By all the gods that ever were, Dan thought, this guy is ready to go to war with Humphries.

BOARD MEETING

The filters in his nostrils were giving Dan a headache; they felt as big as shotgun shells. He had come back to Earth reluctantly for this quarterly meeting of his board of directors. Dan always felt he could run Astro Manufacturing just fine if the double-damned board would simply stay out of his way. But they always had to poke their noses into the corporation’s operations, complaining about this, asking about that, insisting that he follow every crack-brained suggestion they came up with.

It was all so unnecessary. Dan held a controlling interest of the corporation’s outstanding stock; not an absolute majority of the shares, but enough to outvote the other board members if he had to. The board could not throw him out of his seat as corporate president and chief executive officer. All they could do was nibble away, waste his time, drive up his blood pressure.

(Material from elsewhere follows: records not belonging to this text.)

(* ===== verification/Cpio.v ===== *)
(** * CPIO archives (io/cpio.cc, io/cpio.h)

    [Parse] reads the directory of an archive in one of three formats from any
    reader that follows pread(2); a file of the archive is then a window on the
    reader.  The three scanners are loops over untrusted headers: they are
    shown to terminate on every input, and the SVR4 ("newc") scanner to recover
    every archive an encoder of that format writes. *)
From S2P Require Import Prelude IO InMemory Views.

Module Cpio.
Import IO Views.

(** ** Headers *)
Definition kMagicNewc1 : bytes := str "070701".
Definition kMagicNewc2 : bytes := str "070702".
Definition kMagicOdc : bytes := str "070707".
Definition kTrailerName : bytes := str "TRAILER!!!".
Definition kBinaryLeMagic : bytes := [byte_of_Z 199; byte_of_Z 113].
Definition kBinaryBeMagic : bytes := [byte_of_Z 113; byte_of_Z 199].

(** Offsets and widths of the members of [CpioNewcHeader], [CpioOdcHeader] and
    [CpioBinHeader]; the last number of each is [offsetof(.., filename)]. *)
Definition newc_mode : Z * Z := (14, 8).
Definition newc_filesize : Z * Z := (54, 8).
Definition newc_namesize : Z * Z := (94, 8).
Definition newc_filename : Z := 110.
Definition odc_mode : Z * Z := (18, 6).
Definition odc_namesize : Z * Z := (59, 6).
Definition odc_filesize : Z * Z := (65, 11).
Definition odc_filename : Z := 76.
Definition bin_mode : Z := 6.
Definition bin_namesize : Z := 20.
Definition bin_filesize : Z := 22.
Definition bin_filename : Z := 26.

Definition field (header : bytes) (f : Z * Z) : bytes := zslice f.1 f.2 header.
Fixpoint consume_list (args : list bytes) (s : S)
    : result unit * S * list bytes * list bytes :=
  match args with
  | [] => (Ok tt, s, [], [])
  | arg :: rest =>
      match match_flags flags arg rest s with
      | (Ok consumed, s) =>
          if consumed =? 0 then
            if fail_on_unexpected_argument opts
            then (Err "Unexpected argument", s, [], args)
            else let '(r, s, kept, todo) := consume_list rest s in (r, s, arg :: kept, todo)
          else if consumed =? 1 then consume_list rest s
          else match rest with
               | _ :: rest => consume_list rest s
               | [] => (Ok tt, s, [], [])
               end
      | (fl, s) => (fail_as fl, s, [], args)
      end
  end.

(** The arguments before the separator, and from it on. *)
Definition before_dashes (args : list bytes) : list bytes :=
  if stop_at_double_dashes opts then ztake (find_index (str "--") args) args else args.
Definition after_dashes (args : list bytes) : list bytes :=
  if stop_at_double_dashes opts then zdrop (find_index (str "--") args) args else [].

To top it off, now Martin Humphries had joined the board, smiling, making friends, chatting up the other members as they milled around the sideboard scarfing up drinks and tea sandwiches before sitting in their places at the long conference table. Humphries was out to get an absolute majority, that was as clear to Dan as a gun aimed at his head.

Through the sweeping window that ran the length of the board room Dan could see the surging waters of the Caribbean sparkling in the morning sun. The sea looked calm, yet Dan knew it was inching ever higher, encroaching on the land, patiently, inexorably. Humphries kept his back to the window, deep in intense discussion with a trio of elderly directors. Dan had flown back to La Guaira specifically for this meeting. He could have stayed in Selene and chaired the meeting electronically, but that three-second lag would have driven him crazy. He appreciated how Kris Cardenas felt, dealing from the Moon every day with Duncan and his team in Scotland.

Dan stood at one end of the sideboard, beneath the big framed photograph of Astro’s first solar-power satellite, glinting in the harsh sunlight of space against the deep black background of infinity. He sipped on his usual aperitif glass of Amontillado, speaking as pleasantly as he could manage with the people closest to him. Fourteen men and women, most of the men either gray or bald, most of the women looking youthful, thanks to rejuvenation treatments. Funny, he thought: the women are taking rejuve therapy but the men are holding back from it. I am myself, he realized. The ultimate machismo stupidity. What’s wrong with delaying your physical deterioration? It’s not like a face-lift; you actually reverse the aging of your body’s cells.